• **EXERCISE INSTRUCTIONS**
Copy out the records that follow, leaving every character as it is.

+++ MATERIAL SUPPLIED +++

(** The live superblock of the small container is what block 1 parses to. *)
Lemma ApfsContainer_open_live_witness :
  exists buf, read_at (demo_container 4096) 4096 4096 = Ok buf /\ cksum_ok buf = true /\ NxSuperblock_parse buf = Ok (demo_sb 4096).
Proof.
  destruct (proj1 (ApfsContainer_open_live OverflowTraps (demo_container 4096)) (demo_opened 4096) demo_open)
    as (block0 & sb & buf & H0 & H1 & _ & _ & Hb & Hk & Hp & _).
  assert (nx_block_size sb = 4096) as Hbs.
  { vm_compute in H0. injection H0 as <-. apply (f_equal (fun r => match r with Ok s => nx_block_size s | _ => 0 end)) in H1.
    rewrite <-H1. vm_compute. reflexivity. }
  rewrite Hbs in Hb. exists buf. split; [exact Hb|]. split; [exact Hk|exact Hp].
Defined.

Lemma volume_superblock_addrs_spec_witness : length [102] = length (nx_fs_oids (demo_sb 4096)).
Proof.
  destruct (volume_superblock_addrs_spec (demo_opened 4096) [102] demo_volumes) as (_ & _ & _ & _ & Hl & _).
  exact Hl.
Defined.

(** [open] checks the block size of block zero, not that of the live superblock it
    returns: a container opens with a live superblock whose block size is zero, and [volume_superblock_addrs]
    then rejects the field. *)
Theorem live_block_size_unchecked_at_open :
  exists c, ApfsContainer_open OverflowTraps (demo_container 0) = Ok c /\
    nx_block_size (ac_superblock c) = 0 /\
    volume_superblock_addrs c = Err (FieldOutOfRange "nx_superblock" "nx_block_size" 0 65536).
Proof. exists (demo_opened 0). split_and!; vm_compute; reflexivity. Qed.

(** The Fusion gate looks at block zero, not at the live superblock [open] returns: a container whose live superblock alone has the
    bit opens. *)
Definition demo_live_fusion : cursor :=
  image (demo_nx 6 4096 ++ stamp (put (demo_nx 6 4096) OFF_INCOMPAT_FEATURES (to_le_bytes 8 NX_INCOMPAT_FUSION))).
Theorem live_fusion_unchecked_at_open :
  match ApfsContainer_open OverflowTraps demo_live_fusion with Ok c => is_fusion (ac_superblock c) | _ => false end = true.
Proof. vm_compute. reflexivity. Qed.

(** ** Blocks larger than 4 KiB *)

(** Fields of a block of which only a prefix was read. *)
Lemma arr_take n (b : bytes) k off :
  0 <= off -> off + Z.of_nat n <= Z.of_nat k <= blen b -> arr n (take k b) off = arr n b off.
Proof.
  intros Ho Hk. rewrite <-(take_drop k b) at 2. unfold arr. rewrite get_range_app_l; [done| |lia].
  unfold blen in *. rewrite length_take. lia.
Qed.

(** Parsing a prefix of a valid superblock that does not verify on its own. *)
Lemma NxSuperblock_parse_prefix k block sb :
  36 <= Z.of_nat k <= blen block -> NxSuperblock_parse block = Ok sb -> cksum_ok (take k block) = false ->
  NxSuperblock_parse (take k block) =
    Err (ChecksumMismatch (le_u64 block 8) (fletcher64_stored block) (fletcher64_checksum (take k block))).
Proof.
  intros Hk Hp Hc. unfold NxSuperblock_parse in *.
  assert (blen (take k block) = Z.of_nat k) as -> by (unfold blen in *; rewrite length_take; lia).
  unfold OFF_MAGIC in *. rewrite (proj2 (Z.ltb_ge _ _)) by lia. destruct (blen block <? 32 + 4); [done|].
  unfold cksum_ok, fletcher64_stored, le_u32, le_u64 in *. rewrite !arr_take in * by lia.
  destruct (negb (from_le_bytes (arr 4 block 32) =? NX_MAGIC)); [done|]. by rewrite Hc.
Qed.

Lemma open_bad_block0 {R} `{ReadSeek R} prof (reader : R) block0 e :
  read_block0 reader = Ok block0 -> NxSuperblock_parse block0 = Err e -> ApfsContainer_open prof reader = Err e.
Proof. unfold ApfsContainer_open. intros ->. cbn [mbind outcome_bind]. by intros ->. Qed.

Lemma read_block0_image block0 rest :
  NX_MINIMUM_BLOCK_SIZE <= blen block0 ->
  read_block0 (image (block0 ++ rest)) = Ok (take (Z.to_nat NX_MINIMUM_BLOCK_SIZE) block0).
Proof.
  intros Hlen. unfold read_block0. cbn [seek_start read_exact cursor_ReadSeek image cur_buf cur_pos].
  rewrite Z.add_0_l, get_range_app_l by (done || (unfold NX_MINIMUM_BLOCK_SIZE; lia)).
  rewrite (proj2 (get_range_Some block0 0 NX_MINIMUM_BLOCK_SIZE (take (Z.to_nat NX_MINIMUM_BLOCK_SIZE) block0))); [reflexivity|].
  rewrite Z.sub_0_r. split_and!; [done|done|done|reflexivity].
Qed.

+++

• **SOLUTION FOR THIS TASK**
(** The live superblock of the small container is what block 1 parses to. *)
Lemma ApfsContainer_open_live_witness :
  exists buf, read_at (demo_container 4096) 4096 4096 = Ok buf /\ cksum_ok buf = true /\ NxSuperblock_parse buf = Ok (demo_sb 4096).
Proof.
  destruct (proj1 (ApfsContainer_open_live OverflowTraps (demo_container 4096)) (demo_opened 4096) demo_open)
    as (block0 & sb & buf & H0 & H1 & _ & _ & Hb & Hk & Hp & _).
  assert (nx_block_size sb = 4096) as Hbs.
  { vm_compute in H0. injection H0 as <-. apply (f_equal (fun r => match r with Ok s => nx_block_size s | _ => 0 end)) in H1.
    rewrite <-H1. vm_compute. reflexivity. }
  rewrite Hbs in Hb. exists buf. split; [exact Hb|]. split; [exact Hk|exact Hp].
Defined.

Lemma volume_superblock_addrs_spec_witness : length [102] = length (nx_fs_oids (demo_sb 4096)).
Proof.
  destruct (volume_superblock_addrs_spec (demo_opened 4096) [102] demo_volumes) as (_ & _ & _ & _ & Hl & _).
  exact Hl.
Defined.

(** [open] checks the block size of block zero, not that of the live superblock it
    returns: a container opens with a live superblock whose block size is zero, and [volume_superblock_addrs]
    then rejects the field. *)
Theorem live_block_size_unchecked_at_open :
  exists c, ApfsContainer_open OverflowTraps (demo_container 0) = Ok c /\
    nx_block_size (ac_superblock c) = 0 /\
    volume_superblock_addrs c = Err (FieldOutOfRange "nx_superblock" "nx_block_size" 0 65536).
Proof. exists (demo_opened 0). split_and!; vm_compute; reflexivity. Qed.

(** The Fusion gate looks at block zero, not at the live superblock [open] returns: a container whose live superblock alone has the
    bit opens. *)
Definition demo_live_fusion : cursor :=
  image (demo_nx 6 4096 ++ stamp (put (demo_nx 6 4096) OFF_INCOMPAT_FEATURES (to_le_bytes 8 NX_INCOMPAT_FUSION))).
Theorem live_fusion_unchecked_at_open :
  match ApfsContainer_open OverflowTraps demo_live_fusion with Ok c => is_fusion (ac_superblock c) | _ => false end = true.
Proof. vm_compute. reflexivity. Qed.

(** ** Blocks larger than 4 KiB *)

(** Fields of a block of which only a prefix was read. *)
Lemma arr_take n (b : bytes) k off :
  0 <= off -> off + Z.of_nat n <= Z.of_nat k <= blen b -> arr n (take k b) off = arr n b off.
Proof.
  intros Ho Hk. rewrite <-(take_drop k b) at 2. unfold arr. rewrite get_range_app_l; [done| |lia].
  unfold blen in *. rewrite length_take. lia.
Qed.

(** Parsing a prefix of a valid superblock that does not verify on its own. *)
Lemma NxSuperblock_parse_prefix k block sb :
  36 <= Z.of_nat k <= blen block -> NxSuperblock_parse block = Ok sb -> cksum_ok (take k block) = false ->
  NxSuperblock_parse (take k block) =
    Err (ChecksumMismatch (le_u64 block 8) (fletcher64_stored block) (fletcher64_checksum (take k block))).
Proof.
  intros Hk Hp Hc. unfold NxSuperblock_parse in *.
  assert (blen (take k block) = Z.of_nat k) as -> by (unfold blen in *; rewrite length_take; lia).
  unfold OFF_MAGIC in *. rewrite (proj2 (Z.ltb_ge _ _)) by lia. destruct (blen block <? 32 + 4); [done|].
  unfold cksum_ok, fletcher64_stored, le_u32, le_u64 in *. rewrite !arr_take in * by lia.
  destruct (negb (from_le_bytes (arr 4 block 32) =? NX_MAGIC)); [done|]. by rewrite Hc.
Qed.

Lemma open_bad_block0 {R} `{ReadSeek R} prof (reader : R) block0 e :
  read_block0 reader = Ok block0 -> NxSuperblock_parse block0 = Err e -> ApfsContainer_open prof reader = Err e.
Proof. unfold ApfsContainer_open. intros ->. cbn [mbind outcome_bind]. by intros ->. Qed.

Lemma read_block0_image block0 rest :
  NX_MINIMUM_BLOCK_SIZE <= blen block0 ->
  read_block0 (image (block0 ++ rest)) = Ok (take (Z.to_nat NX_MINIMUM_BLOCK_SIZE) block0).
Proof.
  intros Hlen. unfold read_block0. cbn [seek_start read_exact cursor_ReadSeek image cur_buf cur_pos].
  rewrite Z.add_0_l, get_range_app_l by (done || (unfold NX_MINIMUM_BLOCK_SIZE; lia)).
  rewrite (proj2 (get_range_Some block0 0 NX_MINIMUM_BLOCK_SIZE (take (Z.to_nat NX_MINIMUM_BLOCK_SIZE) block0))); [reflexivity|].
  rewrite Z.sub_0_r. split_and!; [done|done|done|reflexivity].
Qed.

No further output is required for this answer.